Lemma outcome_loop_listed (r : Chosen) (items : list TplItem) :
  outcome_loop r items = true <->
  exists o, ItOutcome o ∈ items /\ oid o = oid (outcome r).
Proof.
  induction items as [|it items IH]; cbn [outcome_loop].
  - split; [done|]. intros (o & H & _). by apply elem_of_nil in H.
  - destruct (same_reference it (outcome r)) eqn:E.
    + split; [|done]. intros _. destruct it as [a|o| |]; try done.
      exists o. split; [left|]. by apply Nat.eqb_eq.
    + rewrite IH. split.
      * intros (o & H & Ho). exists o. split; [by right|done].
      * intros (o & H & Ho). exists o. split; [|done].
        apply elem_of_cons in H as [<-|H]; [|done].
        cbn in E. apply Nat.eqb_neq in E. done.
Qed.

Lemma position_fits_dec (r : Chosen) (valid_action : list TplItem) (valid_name : string) :
  item_name (first_item valid_action) = Some valid_name ->
  (negb (String.eqb (name r) valid_name) = false /\
   negb (action_fits_pattern r valid_action) = false) <-> position_fits r valid_action.
Proof.
  unfold position_fits, first_item.
  destruct (valid_action !! 0) as [first|]; cbn; [|done].
  intros Hfirst. split.
  - intros [Hn Ha]. exists first. split; [done|].
    apply negb_false_iff in Hn, Ha. apply String.eqb_eq in Hn. by rewrite Hn.
  - intros (f & [= <-] & Hn & Ha). rewrite Ha. split; [|done].
    rewrite Hfirst in Hn. injection Hn as ->.
    apply negb_false_iff, String.eqb_eq. done.
Qed.

Lemma unreadable_fits_nothing (r : Chosen) (valid_action : list TplItem) :
  unreadable valid_action -> ~ position_fits r valid_action.
Proof.
  unfold unreadable, position_fits, first_item. intros H (first & Hf & Hn & _).
  rewrite Hf in H. cbn in H. congruence.
Qed.


Lemma fits_loop_true (s : list Chosen) (t : list (list TplItem)) :
  length s = length t ->
  fits_loop s t = Returned true <->
  forall i r en, s !! i = Some r -> t !! i = Some en -> position_fits r en.
Proof.
  revert t; induction s as [|r s IH]; intros [|en t] Hlen; try done.
  cbn [fits_loop]. cbn in Hlen.
    destruct (item_name (first_item en)) as [valid_name|] eqn:Hfirst.
    + pose proof (position_fits_dec r en valid_name Hfirst) as Hpos.
      destruct (negb (String.eqb (name r) valid_name)) eqn:En.
      { split; [done|]. intros H. specialize (H 0 r en eq_refl eq_refl).
        apply Hpos in H as [? _]. done. }
      destruct (negb (action_fits_pattern r en)) eqn:Ea.
      { split; [done|]. intros H. specialize (H 0 r en eq_refl eq_refl).
        apply Hpos in H as [_ ?]. done. }
      rewrite IH by lia. split.
      * intros H [|i] r' en' Hr He; cbn in *.
        -- simplify_eq. by apply Hpos.
        -- by eapply H.
      * intros H i r' en' Hr He. by apply (H (S i)).
    + split; [done|]. intros H. specialize (H 0 r en eq_refl eq_refl).
      by apply unreadable_fits_nothing in H.
Qed.

Lemma fits_loop_throws (s : list Chosen) (t : list (list TplItem)) (e : jsval) :
  length s = length t ->
  fits_loop s t = Threw e <->
  e = type_error /\
  exists i r en, s !! i = Some r /\ t !! i = Some en /\ unreadable en /\
    forall j r' en', j < i -> s !! j = Some r' -> t !! j = Some en' -> position_fits r' en'.
Proof.
  revert t; induction s as [|r s IH]; intros [|en t] Hlen; try done.
  - split; [done|]. intros (_ & i & r & en & H & _). done.
  - cbn [fits_loop]. cbn in Hlen.
    destruct (item_name (first_item en)) as [valid_name|] eqn:Hfirst.
    + pose proof (position_fits_dec r en valid_name Hfirst) as Hpos.
      assert (~ unreadable en) as Hne by (unfold unreadable; congruence).
      destruct (negb (String.eqb (name r) valid_name)) eqn:En.
      { split; [done|].
        intros (_ & [|i] & r' & en' & Hr & He & Hu & H); cbn in *; [congruence|].
        specialize (H 0 r en ltac:(lia) eq_refl eq_refl).
        apply Hpos in H as [? _]. done. }
      destruct (negb (action_fits_pattern r en)) eqn:Ea.
      { split; [done|].
        intros (_ & [|i] & r' & en' & Hr & He & Hu & H); cbn in *; [congruence|].
        specialize (H 0 r en ltac:(lia) eq_refl eq_refl).
        apply Hpos in H as [_ ?]. done. }
      rewrite IH by lia. split.
      * intros (-> & i & r' & en' & Hr & He & Hu & H). split; [done|].
        exists (S i), r', en'. split_and!; try done.
        intros [|j] r'' en'' Hj Hr' He'; cbn in *.
        -- simplify_eq. by apply Hpos.
        -- eapply (H j); [lia|done..].
      * intros (-> & [|i] & r' & en' & Hr & He & Hu & H); cbn in *; [congruence|].
        split; [done|]. exists i, r', en'. split_and!; try done.
        intros j r'' en'' Hj Hr' He'. apply (H (S j)); [lia|done..].
    + split.
      * intros [= <-]. split; [done|]. exists 0, r, en. split_and!; try done.
        intros j ? ? Hj. lia.
      * intros (-> & _). done.
Qed.

Lemma sequence_fits_throws_type_error (s : list Chosen) (t : list (list TplItem)) (e : jsval) :
  sequence_fits_pattern s t = Threw e -> e = type_error.
Proof.
  unfold sequence_fits_pattern.
  destruct (Nat.eqb_spec (length s) (length t)) as [E|N]; cbn [negb]; [|done].
  intros H. by apply fits_loop_throws in H as [-> _].
Qed.


(** [is_valid_sequence] looks at every template: it throws when one of them
    does, and otherwise answers whether one of them fits. *)
Lemma valid_loop_closed (s : list Chosen) (V : list (list (list TplItem))) (flag : bool) :
  valid_loop s V flag
  = if existsb (throws_b s) V then Threw type_error
    else Returned (flag || existsb (fits_b s) V).
Proof.
  revert flag; induction V as [|t V IH]; intros flag; cbn [valid_loop existsb].
  - by rewrite orb_false_r.
  - unfold throws_b at 1, fits_b at 1.
    destruct (sequence_fits_pattern s t) as [b|e] eqn:E.
    + rewrite IH. cbn [orb]. destruct (existsb (throws_b s) V); [done|].
      f_equal. by destruct b, flag.
    + cbn. by rewrite (sequence_fits_throws_type_error _ _ _ E).
Qed.

Lemma existsb_elem_of {A} (f : A -> bool) (l : list A) :
  existsb f l = true <-> exists x, x ∈ l /\ f x = true.
Proof.
  rewrite existsb_exists. split; intros (x & H & Hf); exists x; split; try done;
    by apply list_elem_of_In.
Qed.

Lemma is_valid_sequence_nil (V : list (list (list TplItem))) :
  exists verdict,
    is_valid_sequence [] V = Returned verdict /\ (verdict = true <-> [] ∈ V).
Proof.
  unfold is_valid_sequence. rewrite valid_loop_closed.
  assert (forall T, sequence_fits_pattern [] T = Returned (Nat.eqb (length T) 0)) as Hs.
  { intros [|en T]; done. }
  assert (existsb (throws_b []) V = false) as ->.
  { apply not_true_iff_false. rewrite existsb_elem_of. intros (T & _ & H).
    unfold throws_b in H. by rewrite Hs in H. }
  eexists. split; [done|]. cbn [orb]. rewrite existsb_elem_of. split.
  - intros (T & HT & H). unfold fits_b in H. rewrite Hs in H. by destruct T.
  - intros H. exists []. done.
Qed.

End ValidatorMore.

(** ** Patterns that leave nothing for later *)

Section Synchronous.

Lemma exec_synchronous (code : Code) (args : list Tracked) (st : State) :
  synchronous code -> jobs (exec args code st).2 = jobs st.
Proof.
  intros H. revert st.
  induction H as [v|e|i k _ IH|update k _ IH]; intros st; cbn [exec]; try done.
  - destruct (call_argument args i st) as [c st1] eqn:E. rewrite IH.
    destruct (call_argument_frame args i st) as (_ & Hj & _). by rewrite E in Hj.
  - by rewrite IH.
Qed.

Lemma register_quiet (r : Reaction) (st : State) : quiet st -> quiet (register r st).
Proof.
  unfold quiet, register. intros H. destruct (chain st); cbn; [|done].
  apply Forall_app. split; [done|by constructor].
Qed.

Lemma scenario_quiet V (code : Code) (permutation : list Chosen) (st : State) :
  synchronous code -> quiet st -> quiet (scenario V code permutation st).
Proof.
  intros Hs Hq. unfold scenario, alloc, promise_then.
  set (st1 := log _ _).
  pose proof (exec_synchronous code (tracked (length (heap st)) permutation) st1 Hs) as Hj.
  destruct (exec _ code st1) as [c st2]. cbn [snd] in Hj.
  do 2 apply register_quiet. unfold quiet. by rewrite Hj.
Qed.

Lemma test_correctness_quiet (actions : list Action) V (code : Code) (st : State) :
  synchronous code -> jobs st = [] -> quiet (test_correctness actions V code st).
Proof.
  intros Hs Hj. unfold test_correctness, promise_then, promise_catch.
  do 2 apply register_quiet. rewrite all_permutations_nested.
  set (s1 := set_failures _ _).
  assert (quiet s1) as Hq by (unfold quiet; cbn; rewrite Hj; constructor).
  clearbody s1. revert s1 Hq.
  induction (nested actions) as [|p ps IH]; intros s1 Hq; [done|].
  cbn. apply IH. by apply scenario_quiet.
Qed.

Lemma reaction_quiet (st : State) :
  quiet st ->
  quiet (run_job RunReaction st) /\ heap (run_job RunReaction st) = heap st.
Proof.
  unfold quiet, run_job. intros Hq.
  destruct (chain st) as [|r pending]; [done|].
  destruct (react_frame r (settled st) st) as (Hh & _ & Hjobs & _).
  destruct (react r (settled st) st) as [s st1]. cbn in *.
  destruct pending; cbn; rewrite Hjobs; (split; [|done]); [done|].
  apply Forall_app. split; [done|by constructor].
Qed.

Lemma step_quiet (st : State) : quiet st -> quiet (step st) /\ heap (step st) = heap st.
Proof.
  intros Hq. unfold step. destruct (jobs st !! next st) as [job|] eqn:Hj; [|done].
  assert (job = RunReaction) as ->.
  { unfold quiet in Hq. rewrite Forall_forall in Hq. apply Hq.
    by eapply list_elem_of_lookup_2. }
  apply (reaction_quiet (taken st)). unfold quiet, taken. cbn. by apply Forall_delete.
Qed.

Lemma run_quiet (n : nat) (st : State) :
  quiet st -> quiet (run n st) /\ heap (run n st) = heap st.
Proof.
  revert st; induction n as [|n IH]; intros st Hq; [done|]. cbn.
  destruct (step_quiet st Hq) as [Hq' Hh]. destruct (IH _ Hq') as [? ->]. done.
Qed.

Lemma quiet_snapshots (n : nat) (st : State) :
  quiet st ->
  forall k p snapshot v,
    EvValidate k p snapshot v ∈ since st (run n st) -> snapshot = read k st.
Proof.
  revert st; induction n as [|n IH]; intros st Hq k p snapshot v H; cbn [run] in H.
  - unfold since in H. rewrite drop_all in H. by apply elem_of_nil in H.
  - destruct (step_recording st) as (_ & new1 & Ht1 & Hn1).
    destruct (later_snapshots n (step st)) as ((new2 & Ht2) & _).
    destruct (step_quiet st Hq) as [Hq' Hh].
    rewrite (since_app st _ (new1 ++ new2)) in H by (by rewrite Ht2, Ht1, <- app_assoc).
    apply elem_of_app in H as [H|H].
    + rewrite Forall_forall in Hn1. by destruct (Hn1 _ H) as (k' & p' & v' & [= -> -> -> ->]).
    + rewrite (IH (step st) Hq' k p snapshot v); [by unfold read; rewrite Hh|].
      by rewrite (since_app _ _ new2).
Qed.

End Synchronous.

(** ** The arrays of the heap *)

Section Heap.

Lemma read_push_ne (k k' : nat) (x : Chosen) (st : State) :
  k' <> k -> read k' (push k x st) = read k' st.
Proof. intros H. unfold read, push. cbn. by rewrite list_lookup_alter_ne. Qed.


Lemma elem_of_read_push (k k' : nat) (x r : Chosen) (st : State) :
  r ∈ read k' (push k x st) -> r ∈ read k' st \/ (k' = k /\ r = x).
Proof.
  destruct (decide (k' = k)) as [->|Hne]; [|rewrite read_push_ne by done; by left].
  unfold read, push. cbn. rewrite list_lookup_alter_eq.
  destruct (heap st !! k); cbn; [|by left].
  intros [H|H%list_elem_of_singleton]%elem_of_app; [by left|by right].
Qed.

Lemma read_invoke (t : Tracked) (k : nat) (st : State) :
  read k (invoke t st).2 = read k (push (sequence_ref t) (tracked_action t) st).
Proof. unfold invoke. by destruct (fn_call _ _). Qed.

════════════════════

• [Assignment] Starting at the line that has "Lemma quiet_snapshots (n" and ending at the line that has "Section Heap.", please write out the lines above exactly, leaving out all others.

• [Completed task]
Lemma quiet_snapshots (n : nat) (st : State) :
  quiet st ->
  forall k p snapshot v,
    EvValidate k p snapshot v ∈ since st (run n st) -> snapshot = read k st.
Proof.
  revert st; induction n as [|n IH]; intros st Hq k p snapshot v H; cbn [run] in H.
  - unfold since in H. rewrite drop_all in H. by apply elem_of_nil in H.
  - destruct (step_recording st) as (_ & new1 & Ht1 & Hn1).
    destruct (later_snapshots n (step st)) as ((new2 & Ht2) & _).
    destruct (step_quiet st Hq) as [Hq' Hh].
    rewrite (since_app st _ (new1 ++ new2)) in H by (by rewrite Ht2, Ht1, <- app_assoc).
    apply elem_of_app in H as [H|H].
    + rewrite Forall_forall in Hn1. by destruct (Hn1 _ H) as (k' & p' & v' & [= -> -> -> ->]).
    + rewrite (IH (step st) Hq' k p snapshot v); [by unfold read; rewrite Hh|].
      by rewrite (since_app _ _ new2).
Qed.

End Synchronous.

(** ** The arrays of the heap *)

Section Heap.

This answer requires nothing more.